WORK TO BE COMPLETED: Nothing but an exact copy is wanted: the line with "Lemma invalid_url_exits_when_tick_runs_first (w" and each line after it in the data below, last line included.

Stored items
——

(** ** Failures that do not stop the pipeline *)

(** Under a schedule in which the tick queue runs before the first
    continuation, a failing validation does end the process there, with
    code 1 and nothing after the validator. *)
Lemma invalid_url_exits_when_tick_runs_first (w : World) (context : ref)
    (repoUrl : string) (s : State) :
  app (options (heap s context)) = Some repoUrl ->
  truthy (Some repoUrl) = true ->
  validation_fails w repoUrl = true ->
  nextTickQueue s = [] ->
  tick_before_continuation w (awaits s) = true ->
  exists s',
    preInitSetup w context s = Exited 1%Z s'
    /\ executed (trace s')
       = executed (trace s)
         ++ (if url_parse_throws w repoUrl then []
             else [("git ls-remote " ++ repoUrl)%string])
    /\ heap s' = heap s.
Proof.
  intros Happ Htruthy Hfail Hq Htick.
  unfold preInitSetup, validateGithubRepo. unfold_proc. simpl.
  rewrite Happ, Htruthy. simpl.
  unfold validation_fails in Hfail.
  destruct (url_parse_throws w repoUrl); simpl in *.
  - rewrite Hq. simpl. rewrite Htick. eexists. split; [reflexivity|].
    simpl. repeat rewrite executed_app. simpl.
    repeat rewrite app_nil_r. split; reflexivity.
  - rewrite Hfail. simpl. rewrite Hq. simpl. rewrite Htick.
    eexists. split; [reflexivity|].
    simpl. repeat rewrite executed_app. simpl.
    repeat rewrite app_nil_r. split; reflexivity.
Qed.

——

RESULT:
Lemma invalid_url_exits_when_tick_runs_first (w : World) (context : ref)
    (repoUrl : string) (s : State) :
  app (options (heap s context)) = Some repoUrl ->
  truthy (Some repoUrl) = true ->
  validation_fails w repoUrl = true ->
  nextTickQueue s = [] ->
  tick_before_continuation w (awaits s) = true ->
  exists s',
    preInitSetup w context s = Exited 1%Z s'
    /\ executed (trace s')
       = executed (trace s)
         ++ (if url_parse_throws w repoUrl then []
             else [("git ls-remote " ++ repoUrl)%string])
    /\ heap s' = heap s.
Proof.
  intros Happ Htruthy Hfail Hq Htick.
  unfold preInitSetup, validateGithubRepo. unfold_proc. simpl.
  rewrite Happ, Htruthy. simpl.
  unfold validation_fails in Hfail.
  destruct (url_parse_throws w repoUrl); simpl in *.
  - rewrite Hq. simpl. rewrite Htick. eexists. split; [reflexivity|].
    simpl. repeat rewrite executed_app. simpl.
    repeat rewrite app_nil_r. split; reflexivity.
  - rewrite Hfail. simpl. rewrite Hq. simpl. rewrite Htick.
    eexists. split; [reflexivity|].
    simpl. repeat rewrite executed_app. simpl.
    repeat rewrite app_nil_r. split; reflexivity.
Qed.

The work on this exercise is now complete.